LETTER FROM SAN FRANCISCO

Little Jasper Wu will never have celebrated his 2 years. On November 6, a month before his birthday, the child suffered a stray bullet while sleeping peacefully in his car seat. His mother was driving the car on the I-880 freeway on the outskirts of Oakland, California. It was almost 2 p.m. Two other children and an adult were on board. The family was returning to their home in Freemont, in the eastern San Francisco Bay area.

Fate would have it that the Lexus, which was heading south, was caught in the crossfire of two vehicles driving on the other side. Jasper was hit in the head, he was the only one in the car to be hit. Within two days, he would have celebrated his father’s return. Stuck in China by the Covid-19 pandemic, he was due to return to San Francisco on November 8, after the lifting of the “travel ban”. The child was buried on November 19 in general sadness. The GoFundMe page opened in his memory raised 250,000 dollars (220,000 euros).

Jasper Wu’s death has entered the annals of violence in Oakland, but it is far from unique. On November 18, a 29-year-old woman, Amani Morris, was shot and killed in comparable circumstances. It was 9 a.m., she was on her way to a job interview in San Francisco. His companion was behind the wheel, along with the 3 and 5 year old children. The gunman was in a car that passed theirs near the East Bay Bridge toll booth. The bullet went through the young woman’s phone before hitting her in the head.

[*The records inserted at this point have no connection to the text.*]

(* ===== verification/EventProps.v ===== *)
(** What an event does to the scenes that watch its device and key. *)
From stdpp Require Import gmap strings.
From S2P Require Import Prelude Heap CString HashTable SceneTimer SceneCond SceneSync SceneData PtrHash PtrRefine PtrProps CondList CondRefine SceneTruth SceneRefine SceneFire SceneTimeFire SceneOps SceneEvent OpsRefine.

Lemma event_truth_bool c ev : _scene_event_cond_is_true c ev = 0 \/ _scene_event_cond_is_true c ev = 1.
Proof.
  unfold _scene_event_cond_is_true, of_bool.
  repeat (match goal with |- context [if ?b then _ else _] => destruct b end); auto.
Qed.

(** * A condition that watches a key *)

(** The condition [wNode] of a scene, in its And or Or event list, and where the
    nodes around it are. *)
Record watch : Type := Watch {
  wScene : positive; wInfo : scene_info; wLists : lists;
  wAnd : bool; wList : positive;
  wBefore : list cond_set; wSet : cond_set; wAfter : list cond_set;
  wLeft : list cond_node; wNode : cond_node; wRight : list cond_node;
  wCond : event_cond
}.

Record watch_at (s : mem) (p : positive) (i : ptr_info) (w : watch) : Prop := {
  wa_scene : scene_at s (wScene w) (wInfo w) (wLists w);
  wa_bits : consistent (wInfo w) (wLists w);
  wa_list : list_ptr (wInfo w) (wAnd w) false = Some (wList w);
  wa_reaches : reaches (wInfo w) (wScene w) (wLists w) (wAnd w) false i
    (wBefore w) (wSet w) (wAfter w) (wLeft w) (wNode w) (wRight w);
  wa_cond : stCond (wNode w) = CEvent (wCond w);
  wa_flag : ucInitFlag (wLists w (wAnd w) false) = 0;
  wa_node : exists h, cells s !! p = Some (OPtrNode h) /\ stCondPtr h = i
}.

(** The objects of the scene that it can change. *)
Definition owns (w : watch) (c : positive) : Prop :=
  c = wScene w \/ exists x t, list_ptr (wInfo w) x t = Some c.
Definition apart (w w' : watch) : Prop := forall c, owns w c -> owns w' c -> False.
Fixpoint separate (ws : list watch) : Prop :=
  match ws with [] => True | w :: ws => Forall (apart w) ws /\ separate ws end.

Lemma watch_frame s s' p i w :
  watch_at s p i w -> (forall c, owns w c -> cells s' !! c = cells s !! c) ->
  cells s' !! p = cells s !! p -> watch_at s' p i w.
Proof.
  intros [R C L Re E F N] Hf Hp. split; try done; [|by rewrite Hp].
  eapply scene_at_frame; [exact R|apply Hf; by left|]. intros x t b Hb. apply Hf. right. by exists x, t.
Qed.

(** ** The pieces of what the event means for it *)

Definition place (w : watch) : nat := (n_conds (wBefore w) + length (wLeft w))%nat.
Definition was (w : watch) : bool := Z.testbit (uiCondTrue (wSet w)) (iCondIndex (wNode w)).
Definition enabled (w : watch) : bool := negb (strn_eq STATE_MAX_LEN (acSceneEnable (wInfo w)) "0").
Definition changed (ev : event_t) (w : watch) : bool :=
  negb (strn_eq ActionList.VALUE_MAX_LEN (acLastValue (wCond w)) (evValue ev)).
Definition verdict (ev : event_t) (w : watch) : Z := _scene_event_cond_is_true (wCond w) ev.
Definition cond_after (ev : event_t) (w : watch) : event_cond :=
  if changed ev w then set_last_value (evValue ev) (wCond w) else wCond w.
(* ===== verification/ExecProps.v ===== *)
(** What one round of the execution thread does. *)
From stdpp Require Import gmap strings pretty.
From S2P Require Import Prelude Heap CString Base64 HashTable SceneTimer SceneCond SceneSync SceneData ActionList CondList SceneTruth SceneEvent.

(** * Executing a list of actions *)

(** The decoder does not depend on the state it runs in. *)
Lemma base64_decode_run {S} (s : S) : forall n xs, (length xs <= n)%nat ->
  base64_decode xs s = match base64_decode xs tt with Val (bs, _) => Val (bs, s) | Fault f => Fault f end.
Proof.
  induction n as [|n IH]; intros xs Hn; (destruct xs as [|x0 xs]; [done|]); [cbn in Hn; lia|].
  cbn [base64_decode]. destruct (x0 =? 0); [done|]. destruct xs as [|x1 [|x2 [|x3 xs]]]; [done..|].
  cbv zeta. destruct (x2 =? _); [done|]. destruct (x3 =? _); [done|]. cbn [length] in Hn.
  unfold mbind, M_bind. rewrite (IH xs) by lia. by destruct (base64_decode xs tt) as [[bs []]|].
Qed.

Section exec.
Context {json : Type} (cJSON_Parse : string -> option json).
Context (JSON_value_get : string -> nat -> json -> option string).
Context (cbs : list action_cb).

More than one highway shootout per week

After the shootings on campuses, places of work or worship, a new category has emerged in California: “highway shootings”, or highway shootings. Since January, the police have recorded 76 of these incidents – including five fatal – on the ring roads of Oakland, more than one per week. The motives and perpetrators of the attacks have rarely been identified. On several occasions, the victims died at the wheel, causing moreover accidents.

This series is added to the intra-muros violence, daily in this port of 450,000 inhabitants where the highways serve as a border for the former ghettos: 127 homicides since the start of the year, 20 more than during the same period of 2020. On November 19, Oakland Police Chief LeRonne Armstrong held a conference of press to sound the alarm. He didn’t have to look very far for examples. The day before, his agents had been called in for a shooting on the 89e avenue: they had counted 198 casings (none injured miraculously).